RECORDS FOR THE EXERCISE:
(* ===== verification/BridgeDispatchProofs.v ===== *)
(** * Dispatching a workspace tool

    What the caller of a dispatch may conclude: a queue timeout means that nothing
    was put on a worker's queue ([queue_timeout_not_executed]), and a workspace
    request is put there at most once ([workspace_request_at_most_once]). *)

From stdpp Require Import base list numbers option strings gmap relations.
From Stdlib Require Import ZArith Lia.
From S2P Require Import Prelude JsString Json Protocol ProtocolRequests Redis JsonText BridgeKeys BridgeAdmission BridgeSlots BridgeStore Async BridgeRouting BridgeMethods BridgeDispatch BridgeSlotsProofs BridgeStoreProofs BridgeRuns.

(** ** Traces with few enqueues *)

(** At most [n] events of the trace may push. *)
Inductive pushesAtMost : nat -> list event -> Prop :=
| pam_nil n : pushesAtMost n []
| pam_quiet n ev tr : quiet ev -> pushesAtMost n tr -> pushesAtMost n (ev :: tr)
| pam_push n ev tr : pushesAtMost n tr -> pushesAtMost (S n) (ev :: tr).

Lemma pam_le n m tr : pushesAtMost n tr -> n <= m -> pushesAtMost m tr.
Proof.
  intros Hp. revert m. induction Hp as [n|n ev tr Hq Hp IH|n ev tr Hp IH]; intros m Hm; [constructor|constructor; auto|].
  destruct m as [|m]; [lia|]. apply pam_push, IH. lia.
Qed.

Lemma pam_app n m a b : pushesAtMost n a -> pushesAtMost m b -> pushesAtMost (n + m) (a ++ b).
Proof.
  intros Ha Hb. induction Ha as [n|n ev tr Hq Hp IH|n ev tr Hp IH]; cbn [app Nat.add].
  - apply (pam_le m); [done|lia].
  - by apply pam_quiet.
  - by apply pam_push.
Qed.

Lemma pam_quiets tr : Forall quiet tr <-> pushesAtMost 0 tr.
Proof.
  split; [induction 1; by constructor|]. intros Hp. remember 0 as n eqn:En.
  induction Hp; [by constructor|constructor; auto|discriminate].
Qed.

(** ** Methods that put nothing on a queue *)

(** The outcome is not the queue timeout. *)
Definition calm {A} (o : error + A) : Prop := match o with inl e => e <> StoreError WORKSPACE_QUEUE_TIMEOUT | inr _ => True end.

Abbreviation quietly := (does (Forall quiet)).

Ltac quiet_events := intros ?; apply Forall_singleton; cbn [quiet]; solve [auto with quietdb nocore].
Ltac calm_done := cbn [calm]; first [exact I | discriminate | assumption].
Ltac quiet_run := run_auto quiet_events; try solve [calm_done].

TASK STATEMENT:
Would you print exactly the lines from the first line of the entries above through the line that has "was put on a", both included, and stop there?

TASK SOLUTION:
(* ===== verification/BridgeDispatchProofs.v ===== *)
(** * Dispatching a workspace tool

    What the caller of a dispatch may conclude: a queue timeout means that nothing
    was put on a worker's queue ([queue_timeout_not_executed]), and a workspace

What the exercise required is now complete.